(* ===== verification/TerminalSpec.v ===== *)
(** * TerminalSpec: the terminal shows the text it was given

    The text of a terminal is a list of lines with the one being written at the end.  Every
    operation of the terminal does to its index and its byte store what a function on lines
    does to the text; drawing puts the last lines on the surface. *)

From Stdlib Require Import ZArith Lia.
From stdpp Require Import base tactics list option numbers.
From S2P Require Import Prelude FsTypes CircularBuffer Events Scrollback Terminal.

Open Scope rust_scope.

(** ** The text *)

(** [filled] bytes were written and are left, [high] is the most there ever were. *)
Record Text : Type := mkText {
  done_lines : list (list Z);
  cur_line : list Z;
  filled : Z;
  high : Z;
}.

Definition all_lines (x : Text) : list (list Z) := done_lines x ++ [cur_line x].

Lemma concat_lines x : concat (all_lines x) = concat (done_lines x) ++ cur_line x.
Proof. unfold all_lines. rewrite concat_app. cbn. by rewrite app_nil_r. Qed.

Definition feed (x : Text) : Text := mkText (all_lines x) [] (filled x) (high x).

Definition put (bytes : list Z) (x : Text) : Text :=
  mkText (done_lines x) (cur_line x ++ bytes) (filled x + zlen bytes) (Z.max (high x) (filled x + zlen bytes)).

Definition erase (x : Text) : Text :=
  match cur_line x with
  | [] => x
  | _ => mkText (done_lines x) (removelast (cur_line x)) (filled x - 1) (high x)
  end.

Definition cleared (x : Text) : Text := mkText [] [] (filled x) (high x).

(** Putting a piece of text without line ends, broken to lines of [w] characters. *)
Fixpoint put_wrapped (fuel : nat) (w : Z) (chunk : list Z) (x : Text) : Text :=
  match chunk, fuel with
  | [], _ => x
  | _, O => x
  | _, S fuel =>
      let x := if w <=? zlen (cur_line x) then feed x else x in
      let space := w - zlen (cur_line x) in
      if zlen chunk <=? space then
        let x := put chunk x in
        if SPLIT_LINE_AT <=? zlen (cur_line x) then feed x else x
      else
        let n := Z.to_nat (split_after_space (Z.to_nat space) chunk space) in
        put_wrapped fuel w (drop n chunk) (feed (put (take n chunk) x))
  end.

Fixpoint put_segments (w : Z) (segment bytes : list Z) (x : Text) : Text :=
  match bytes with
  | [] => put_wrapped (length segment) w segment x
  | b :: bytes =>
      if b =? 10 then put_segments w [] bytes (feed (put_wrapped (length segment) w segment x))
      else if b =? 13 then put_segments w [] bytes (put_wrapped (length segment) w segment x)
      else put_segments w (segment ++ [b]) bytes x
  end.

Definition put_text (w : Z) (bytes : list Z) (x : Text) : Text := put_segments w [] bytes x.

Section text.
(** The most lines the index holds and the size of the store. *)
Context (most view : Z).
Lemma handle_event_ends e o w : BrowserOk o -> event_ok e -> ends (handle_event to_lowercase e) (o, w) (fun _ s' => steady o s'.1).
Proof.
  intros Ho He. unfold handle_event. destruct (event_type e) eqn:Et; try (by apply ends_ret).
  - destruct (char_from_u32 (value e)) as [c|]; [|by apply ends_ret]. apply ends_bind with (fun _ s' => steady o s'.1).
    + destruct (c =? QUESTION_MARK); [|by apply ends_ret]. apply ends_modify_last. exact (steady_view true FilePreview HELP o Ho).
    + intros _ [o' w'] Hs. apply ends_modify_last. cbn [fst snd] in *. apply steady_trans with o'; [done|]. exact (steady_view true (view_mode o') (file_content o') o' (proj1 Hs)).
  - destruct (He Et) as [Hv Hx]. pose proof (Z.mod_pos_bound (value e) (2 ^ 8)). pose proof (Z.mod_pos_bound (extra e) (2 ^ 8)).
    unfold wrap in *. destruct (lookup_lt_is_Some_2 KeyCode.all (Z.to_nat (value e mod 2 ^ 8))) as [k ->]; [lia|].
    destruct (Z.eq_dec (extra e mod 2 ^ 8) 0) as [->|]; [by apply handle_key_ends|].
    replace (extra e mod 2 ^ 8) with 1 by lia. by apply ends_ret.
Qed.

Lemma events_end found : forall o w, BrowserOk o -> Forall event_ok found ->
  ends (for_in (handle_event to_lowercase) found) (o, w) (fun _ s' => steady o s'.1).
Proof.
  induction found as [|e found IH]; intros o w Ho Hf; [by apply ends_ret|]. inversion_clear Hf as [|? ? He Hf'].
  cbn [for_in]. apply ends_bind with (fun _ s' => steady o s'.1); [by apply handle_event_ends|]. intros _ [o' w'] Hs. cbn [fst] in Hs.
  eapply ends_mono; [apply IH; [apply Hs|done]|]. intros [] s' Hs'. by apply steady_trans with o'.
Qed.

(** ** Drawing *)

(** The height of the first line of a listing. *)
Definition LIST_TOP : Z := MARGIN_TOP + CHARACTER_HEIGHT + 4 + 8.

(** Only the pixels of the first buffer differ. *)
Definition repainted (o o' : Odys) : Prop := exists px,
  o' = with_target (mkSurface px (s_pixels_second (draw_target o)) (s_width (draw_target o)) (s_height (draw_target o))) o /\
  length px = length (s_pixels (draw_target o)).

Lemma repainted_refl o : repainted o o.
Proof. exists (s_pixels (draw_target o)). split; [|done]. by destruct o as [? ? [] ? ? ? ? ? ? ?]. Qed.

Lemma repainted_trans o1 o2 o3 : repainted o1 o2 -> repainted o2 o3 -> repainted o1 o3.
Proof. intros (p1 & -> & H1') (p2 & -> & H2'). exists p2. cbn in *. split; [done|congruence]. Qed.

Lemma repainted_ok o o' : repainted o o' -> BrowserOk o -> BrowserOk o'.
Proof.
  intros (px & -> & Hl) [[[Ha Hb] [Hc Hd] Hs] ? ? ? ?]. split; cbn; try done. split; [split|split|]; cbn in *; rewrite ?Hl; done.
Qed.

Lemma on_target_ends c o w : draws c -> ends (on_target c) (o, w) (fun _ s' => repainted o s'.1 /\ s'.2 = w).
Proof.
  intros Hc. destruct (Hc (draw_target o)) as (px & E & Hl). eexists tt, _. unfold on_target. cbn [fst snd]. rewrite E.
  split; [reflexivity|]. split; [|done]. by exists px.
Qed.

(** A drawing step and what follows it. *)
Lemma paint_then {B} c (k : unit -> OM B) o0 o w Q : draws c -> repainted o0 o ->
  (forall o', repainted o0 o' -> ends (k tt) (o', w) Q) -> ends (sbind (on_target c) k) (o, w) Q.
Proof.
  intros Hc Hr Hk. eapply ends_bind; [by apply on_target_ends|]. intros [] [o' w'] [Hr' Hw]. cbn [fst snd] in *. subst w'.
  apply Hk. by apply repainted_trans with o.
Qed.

• TASK TO CARRY OUT
The answer must be a single number: how many lines in the data above contain the string "else".

• ANSWER TO THIS PROBLEM
5